Description of the task: Of all the lines below, output only those starting at the one with "cf_ResubmissionTimeout : Z;" and ending at the one with "cf_TxNotInMempoolTimeout : Z;", both ends included, exactly as written.

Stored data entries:
=== Begin Enclosure ===
(* ===== verification/TxFees.v ===== *)
(** The transaction manager, [src/rhs-service/txmgr]: the publication state of
    a transaction (send_state.go), its configuration (cli.go), the fee rules
    and the crafting, signing and bumping of transactions (txmgr.go,
    estimator.go), with their specifications.  The loop that sends a
    transaction is modelled in [TxManager]. *)

From S2P Require Import Prelude.

(** ** Errors of the transaction pool

    go-ethereum's messages; the manager looks for them inside the messages
    the backend answers. *)
Class PoolErrors : Type := {
  ErrNonceTooLow : string;
  ErrAlreadyReserved : string;
  ErrAlreadyKnown : string;
  ErrReplaceUnderpriced : string;
  ErrUnderpriced : string;
}.

Definition Canceled : string := "context canceled".
Definition ErrMempoolDeadlineExpired : error := Msg "failed to get tx into the mempool".
Definition ErrClosed : error := Msg "transaction manager is closed".
Definition ErrBlobFeeLimit : error := Msg "blob fee limit reached".

Definition strings_Contains (s substr : string) : bool :=
  match String.index 0 substr s with Some _ => true | None => false end.

(** An error is the message of a non-nil error. *)
Definition errStringMatch (err target : option string) : bool :=
  match err, target with
  | None, None => true
  | Some e, Some t => strings_Contains e t
  | _, _ => false
  end.

Definition errStringContainsAny (err : option string) (targets : list string) : bool :=
  match err with
  | None => false
  | Some e => existsb (strings_Contains e) targets
  end.

(** ** The publication state *)
Record SendState : Type := {
  minedTxs : gset Z;
  nonceTooLowCount : Z;
  txInMempoolDeadline : Z;
  successFullPublishCount : Z;
  safeAbortNonceTooLowCount : Z;
  alreadyReserved : bool;
  bumpFees : bool;
  bumpCount : Z;
}.

Definition NewSendState (safeAbort unableToSendTimeout now : Z) : result SendState :=
  if safeAbort =? 0 then Panic
  else Ok {| minedTxs := ∅; nonceTooLowCount := 0;
             txInMempoolDeadline := now + unableToSendTimeout;
             successFullPublishCount := 0; safeAbortNonceTooLowCount := safeAbort;
             alreadyReserved := false; bumpFees := false; bumpCount := 0 |}.

Definition with_counts (s : SendState) (mined : gset Z) (low published : Z) (reserved : bool) : SendState :=
  {| minedTxs := mined; nonceTooLowCount := low;
     txInMempoolDeadline := txInMempoolDeadline s;
     successFullPublishCount := published;
     safeAbortNonceTooLowCount := safeAbortNonceTooLowCount s;
     alreadyReserved := reserved; bumpFees := bumpFees s; bumpCount := bumpCount s |}.

Definition with_bump (s : SendState) (bump : bool) (n : Z) : SendState :=
  {| minedTxs := minedTxs s; nonceTooLowCount := nonceTooLowCount s;
     txInMempoolDeadline := txInMempoolDeadline s;
     successFullPublishCount := successFullPublishCount s;
     safeAbortNonceTooLowCount := safeAbortNonceTooLowCount s;
     alreadyReserved := alreadyReserved s; bumpFees := bump; bumpCount := n |}.

Section SendState.
Context {PE : PoolErrors}.

Definition ProcessSendError (err : option string) (s : SendState) : SendState :=
  match err with
  | None =>
      with_counts s (minedTxs s) (nonceTooLowCount s) (successFullPublishCount s +u 1) (alreadyReserved s)
  | Some _ =>
      if errStringMatch err (Some ErrNonceTooLow) then
        with_counts s (minedTxs s) (nonceTooLowCount s +u 1) (successFullPublishCount s) (alreadyReserved s)
      else if errStringMatch err (Some ErrAlreadyReserved) then
        with_counts s (minedTxs s) (nonceTooLowCount s) (successFullPublishCount s) true
      else s
  end.

Definition TxMined (txHash : Z) (s : SendState) : SendState :=
  with_counts s ({[txHash]} ∪ minedTxs s) (nonceTooLowCount s) (successFullPublishCount s) (alreadyReserved s).

Definition TxNotMined (txHash : Z) (s : SendState) : SendState :=
  let wasMined := bool_decide (txHash ∈ minedTxs s) in
  let mined := minedTxs s ∖ {[txHash]} in
  let low := if bool_decide (mined = ∅) && wasMined then 0 else nonceTooLowCount s in
  with_counts s mined low (successFullPublishCount s) (alreadyReserved s).

Definition IsWaitingForConfirmation (s : SendState) : bool := negb (bool_decide (minedTxs s = ∅)).

Definition CriticalError (now : Z) (s : SendState) : option error :=
  if IsWaitingForConfirmation s then None
  else if safeAbortNonceTooLowCount s <=? nonceTooLowCount s then Some (Msg ErrNonceTooLow)
  else if (successFullPublishCount s =? 0) && (0 <? nonceTooLowCount s) then Some (Msg ErrNonceTooLow)
  else if (successFullPublishCount s =? 0) && (txInMempoolDeadline s <? now) then
    Some ErrMempoolDeadlineExpired
  else if alreadyReserved s then Some (Msg ErrAlreadyReserved)
  else None.

(** The calls that change the counts. *)
Inductive SendOp : Type :=
  | OpSent (err : option string)
  | OpMined (h : Z)
  | OpNotMined (h : Z).

Definition apply_op (s : SendState) (o : SendOp) : SendState :=
  match o with
  | OpSent err => ProcessSendError err s
  | OpMined h => TxMined h s
  | OpNotMined h => TxNotMined h s
  end.

(** *** The same in terms of the history, the oldest call first. *)

(** [h] was last reported as mined. *)
Definition mined_in (ops : list SendOp) (h : Z) : Prop :=
  exists before after, ops = before ++ OpMined h :: after /\ OpNotMined h ∉ after.

(** [ops] end with the report that the only mined transaction is gone. *)
Definition reorged_out (ops : list SendOp) : Prop :=
  exists before h, ops = before ++ [OpNotMined h] /\
    mined_in before h /\ forall h', mined_in before h' -> h' = h.

Definition is_low (o : SendOp) : bool :=
  match o with OpSent (Some e) => strings_Contains e ErrNonceTooLow | _ => false end.
Definition is_sent (o : SendOp) : bool :=
  match o with OpSent None => true | _ => false end.
Definition is_reserved (o : SendOp) : bool :=
  match o with
  | OpSent (Some e) => negb (strings_Contains e ErrNonceTooLow) && strings_Contains e ErrAlreadyReserved
  | _ => false
  end.

(** The nonce-too-low errors since the start or the last such report. *)
Definition low_since (ops : list SendOp) (n : nat) : Prop :=
  exists before after, ops = before ++ after /\ (before = [] \/ reorged_out before) /\
    (forall p q, after = p ++ q -> p <> [] -> ~ reorged_out (before ++ p)) /\
    n = count is_low after.

End SendState.

(** ** Configuration *)

(** The atomic fields hold the value of their last store; [cf_Backend] and
    [cf_Signer] say whether the field is set. *)
Record TxConfig : Type := {
  cf_Backend : bool;
  cf_ResubmissionTimeout : Z;
  cf_FeeLimitMultiplier : Z;
  cf_FeeLimitThreshold : option Z;
  cf_MinBaseFee : option Z;
  cf_MaxBaseFee : option Z;
  cf_MinTipCap : option Z;
  cf_MaxTipCap : option Z;
  cf_MinBlobTxFee : option Z;
  cf_ChainID : option Z;
  cf_TxSendTimeout : Z;
  cf_TxNotInMempoolTimeout : Z;
  cf_NetworkTimeout : Z;
  cf_ReceiptQueryInterval : Z;
  cf_NumConfirmations : Z;
  cf_SafeAbortNonceTooLowCount : Z;
  cf_Signer : bool;
  cf_From : Z;
  cf_AlreadyPublishedCustomErrs : list string;
}.

Definition TxConfig_Check (m : TxConfig) : result unit :=
  if negb (cf_Backend m) then Err (Msg "must provide the Backend")
  else if cf_NumConfirmations m =? 0 then Err (Msg "NumConfirmations must not be 0")
  else if cf_NetworkTimeout m =? 0 then Err (Msg "must provide NetworkTimeout")
  else if cf_FeeLimitMultiplier m =? 0 then Err (Msg "must provide FeeLimitMultiplier")
  else if match cf_MinBaseFee m, cf_MinTipCap m with
          | Some base, Some tip => base <? tip
          | _, _ => false
          end then Err (Msg "minBaseFee smaller than minTipCap")
  else if cf_ResubmissionTimeout m =? 0 then Err (Msg "must provide ResubmissionTimeout")
  else if cf_ReceiptQueryInterval m =? 0 then Err (Msg "must provide ReceiptQueryInterval")
  else if cf_TxNotInMempoolTimeout m =? 0 then Err (Msg "must provide TxNotInMempoolTimeout")
  else if cf_SafeAbortNonceTooLowCount m =? 0 then
    Err (Msg "SafeAbortNonceTooLowCount must not be 0")
  else if negb (cf_Signer m) then Err (Msg "must provide the Signer")
  else match cf_ChainID m with
       | None => Err (Msg "must provide the ChainID")
       | Some _ => Ok tt
       end.
(** A fee cap under the limits is at most [fee_limit]. *)
Lemma within_fee_limit p tx : within_limits cfg p tx ->
  gp_tip p <= maxTip -> gp_baseFee p <= maxBaseFee ->
  tx_GasFeeCap tx <= fee_limit cfg maxTip maxBaseFee.
Proof.
  intros [_ [H|(t & Ht & H)]] H1 H2; unfold fee_limit; [|rewrite Ht; simpl; lia].
  etrans; [exact H|]. unfold max_fee, max_tip, calcGasFeeCap. nia.
Qed.

(** Each bump takes room. *)
Lemma bump_rank a tx newTx (UL : Uint256Laws U) : signs (an_Signer a) -> estimate_ok (an_estimate a) ->
  (forall m e, an_Signer a m <> Err e) -> tx_ok tx -> 1 <= tx_GasFeeCap tx ->
  increaseGasPrice cfg a tx = Ok newTx ->
  tx_ok newTx /\ 1 <= tx_GasFeeCap newTx /\ room newTx + 1 <= room tx.
Proof.
  intros Hs He Hf Hok H1 H.
  apply increaseGasPrice_Ok in H as [[_ (m & e & Hm)]|(p & Hp & [_ [_ Hfee _ _] Hok' Hlim])]; [by apply Hf in Hm| |done..].
  split; [done|]. apply SuggestGasPriceCaps_Ok in Hp as (p0 & _ & _ & _ & _ & Ht & Hb).
  rewrite Htip in Ht. rewrite Hbase in Hb. simpl in Ht, Hb.
  pose proof (within_fee_limit p newTx Hlim ltac:(lia) ltac:(lia)). unfold room, bump_percent in *.
  destruct (is_blob tx); lia.
Qed.

(** The other goroutines do not touch what [publishTx] looks at. *)
Lemma step_other_keeps i s s' : step_other i s = Some s' -> changes_config i = false ->
  mg_cfg (sn_mgr s') = mg_cfg (sn_mgr s) /\ sn_pc s' = sn_pc s /\
  bumpFees (sn_state s') = bumpFees (sn_state s).
Proof.
  unfold step_other, query_receipt. intros Hs Hc. repeat case_match; by simplify_eq/=.
Qed.

Lemma rank_main i s s' (UL : Uint256Laws U) : mg_cfg (sn_mgr s) = cfg -> paying (sn_pc s) ->
  input_ok i -> never_fails i ->
  publishing (sn_pc s) = true -> publishing (sn_pc s') = true -> step_main i s = Some s' ->
  mg_cfg (sn_mgr s') = cfg /\ paying (sn_pc s') /\
  rank (bumpFees (sn_state s')) (sn_pc s') + 1 <= rank (bumpFees (sn_state s)) (sn_pc s).
Proof.
  intros Hcfg Hpay Hok Hnf Hp Hp'. unfold step_main. cbv zeta. rewrite Hcfg.
  destruct (sn_pc s) as [|tx|tx newTx|tx| | |r] eqn:Hpc, i; try done; intros [= <-].
  - destruct Hpay as [Htx H1], Hok as [Hs He]. revert Hp'. unfold publish_bump.
    destruct (bumpFees (sn_state s)) eqn:Hb; simpl.
    2: { rewrite ?Hb. intros _. split; [done|]. split; [done|lia]. }
    destruct (increaseGasPrice cfg a tx) as [newTx|e|] eqn:Hn; simpl; [| |done]; rewrite ?Hb; intros _.
    + destruct (bump_rank a tx newTx UL Hs He Hnf Htx H1 Hn) as (Hok' & H1' & Hr).
      split; [done|]. split; [done|lia].
    + split; [done|]. split; [done|]. unfold room. lia.
  - revert Hp'. unfold publish_bumped. destruct (IsWaitingForConfirmation _); simpl; [done|].
    intros _. split; [done|]. split; [done|lia].
  - revert Hp'. unfold publish_sent.
    assert (Hkeep : bumpFees (ProcessSendError err (sn_state s)) = bumpFees (sn_state s)).
    { unfold ProcessSendError. by repeat case_match. }
    set (st := ProcessSendError err (sn_state s)) in *. unfold retry_with_bump. rewrite Hkeep.
    destruct (bumpFees (sn_state s)); repeat case_match; simpl; try done; intros _;
      (split; [done|]); (split; [done|lia]).
Qed.

Lemma rank_step i s s' (UL : Uint256Laws U) : mg_cfg (sn_mgr s) = cfg -> paying (sn_pc s) ->
  input_ok i -> never_fails i -> changes_config i = false ->
  publishing (sn_pc s) = true -> publishing (sn_pc s') = true -> step i s = Some s' ->
  mg_cfg (sn_mgr s') = cfg /\ paying (sn_pc s') /\
  rank (bumpFees (sn_state s')) (sn_pc s') + (if is_main i then 1 else 0) <=
  rank (bumpFees (sn_state s)) (sn_pc s).
Proof.
  intros Hcfg Hpay Hok Hnf Hcc Hp Hp' Hs. unfold step in Hs. destruct (is_main i) eqn:Hm.
  - by eapply rank_main.
  - destruct (step_other_keeps _ _ _ Hs Hcc) as (H1 & H2 & H3). rewrite H1, H2, H3.
    split; [done|]. split; [done|lia].
Qed.

Lemma rank_nonneg bump p : 0 <= rank bump p.
Proof. unfold rank, room. destruct p; repeat case_match; lia. Qed.

Lemma stays_bound ins s (UL : Uint256Laws U) : mg_cfg (sn_mgr s) = cfg -> paying (sn_pc s) ->
  Forall (fun i => input_ok i /\ never_fails i /\ changes_config i = false) ins -> stays ins s ->
  Z.of_nat (count is_main ins) <= rank (bumpFees (sn_state s)) (sn_pc s).
Proof.
  revert s. induction ins as [|i ins IH]; intros s Hcfg Hpay Hins [Hp Hst].
  - unfold count. simpl. apply rank_nonneg.
  - apply Forall_cons in Hins as [(Hok & Hnf & Hcc) Hins]. destruct Hst as (s' & Hs & Hst).
    assert (Hp' : publishing (sn_pc s') = true) by (by destruct ins, Hst).
    destruct (rank_step i s s' UL Hcfg Hpay Hok Hnf Hcc Hp Hp' Hs) as (Hcfg' & Hpay' & Hr).
    specialize (IH s' Hcfg' Hpay' Hins Hst). unfold count in *. simpl.
    destruct (is_main i); simpl; lia.
Qed.

End Termination.

(** C40: [publishTx] ends.  It retries at once, with higher fees, as long as the
    pool answers that the transaction is underpriced; but with a signer that
    works and caps on the suggested prices, a transaction that pays at least 1
    reaches the fee limits: whatever the pool and the other goroutines do, the
    main goroutine takes at most [4 * room + 4] steps before it leaves
    [publishTx], where [room] is what the fee cap is short of the limit. *)
Theorem publish_terminates cfg maxTip maxBaseFee ins s tx (UL : Uint256Laws U) :
  cf_MaxTipCap cfg = Some maxTip -> cf_MaxBaseFee cfg = Some maxBaseFee ->
  0 <= int_of (cf_FeeLimitMultiplier cfg) ->
  mg_cfg (sn_mgr s) = cfg -> sn_pc s = Publish tx -> tx_ok tx -> 1 <= tx_GasFeeCap tx ->
  Forall (fun i => input_ok i /\ never_fails i /\ changes_config i = false) ins ->
  stays ins s ->
  Z.of_nat (count is_main ins) <= 4 * room cfg maxTip maxBaseFee tx + 4.
Proof.
  intros Ht Hb Hm Hcfg Hpc Hok H1 Hins Hst.
  assert (Hpay : paying (sn_pc s)) by (by rewrite Hpc).
  pose proof (stays_bound cfg maxTip maxBaseFee Ht Hb Hm ins s UL Hcfg Hpay Hins Hst) as H.
  rewrite Hpc in H. simpl in H. destruct (bumpFees _); lia.
Qed.

End Machine.

(** ** Concrete runs *)

Module Examples.

#[export] Instance pool : PoolErrors := gethErrors.
#[export] Instance wide : Uint256 := fun z => (z mod 2 ^ 256, 2 ^ 256 <=? z).
#[export] Instance wide_laws : Uint256Laws wide.
Proof.
  split; unfold FromBig, wide.
  - intros x Hx. rewrite Z.mod_small by done. f_equal. apply Z.leb_gt. lia.
  - intros x Hx. simpl. by apply Z.leb_le.
Qed.
#[export] Instance kzg : Kzg := {|
  BlobToCommitment := fun b => Ok (len b);
  ComputeBlobProof := fun b c => Ok (len b + c);
  KZGToVersionedHash := fun c => c + 1;
|}.
#[export] Instance hasher : TxHasher := fun tx => tx_GasFeeCap tx.

Definition cfg : TxConfig := {|
  cf_Backend := true; cf_ResubmissionTimeout := 48; cf_FeeLimitMultiplier := 5;
  cf_FeeLimitThreshold := Some 100; cf_MinBaseFee := None; cf_MaxBaseFee := Some 1000;
  cf_MinTipCap := None; cf_MaxTipCap := Some 50; cf_MinBlobTxFee := Some 1; cf_ChainID := Some 1;
  cf_TxSendTimeout := 0; cf_TxNotInMempoolTimeout := 120; cf_NetworkTimeout := 10;
  cf_ReceiptQueryInterval := 12; cf_NumConfirmations := 10; cf_SafeAbortNonceTooLowCount := 3;
  cf_Signer := true; cf_From := 7; cf_AlreadyPublishedCustomErrs := [] |}.

Definition mgr : SimpleTxManager :=
  {| mg_cfg := cfg; mg_chainID := 1; mg_nonce := None; mg_pending := 0; mg_closed := false |}.

Definition tx : Tx :=
  {| tx_ChainId := 1; tx_Nonce := 4; tx_To := Some 9; tx_GasTipCap := 10; tx_GasFeeCap := 30;
     tx_Value := 0; tx_Data := [1; 2]; tx_Gas := 21000; tx_Blob := None; tx_Sig := Some 5 |}.

Lemma tx_is_ok : tx_ok tx.
Proof. by split. Qed.

Definition answers (sign : Tx -> result Tx) : Answers := {|
  an_estimate := Ok {| gp_tip := 10; gp_baseFee := 10; gp_blobFee := None |};
  an_EstimateGas := fun _ => Ok 21000;
  an_CallContract := fun _ => Ok [];
  an_NonceAt := Ok 4;
  an_Signer := sign |}.

Definition signer (tx : Tx) : result Tx := Ok (set_sig tx (Some 6)).
Definition broken (tx : Tx) : result Tx := Err (Msg "no key").

Lemma answers_ok sign : signs sign -> input_ok (IBump (answers sign)).
Proof. intros H. split; [done|]. intros p Hp. apply Ok_inj in Hp as <-. simpl. lia. Qed.

Lemma signer_signs : signs signer.
Proof. intros t s Hs. apply Ok_inj in Hs as <-. by eexists. Qed.

(** Underpriced, bumped, published; mined in block 100, confirmed at tip 109. *)
Definition receipt : Receipt := {| rc_TxHash := 33; rc_BlockNumber := 100 |}.
Definition tip : TxHeader := {| hd_Number := 109; hd_BaseFee := Some 10; hd_BlobFee := None |}.

Definition bump_run : list Input :=
  [IBump (answers signer); ISend (Some "transaction underpriced"%string); IBump (answers signer); IStep].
=== End Enclosure ===
Result of this task:
  cf_ResubmissionTimeout : Z;
  cf_FeeLimitMultiplier : Z;
  cf_FeeLimitThreshold : option Z;
  cf_MinBaseFee : option Z;
  cf_MaxBaseFee : option Z;
  cf_MinTipCap : option Z;
  cf_MaxTipCap : option Z;
  cf_MinBlobTxFee : option Z;
  cf_ChainID : option Z;
  cf_TxSendTimeout : Z;
  cf_TxNotInMempoolTimeout : Z;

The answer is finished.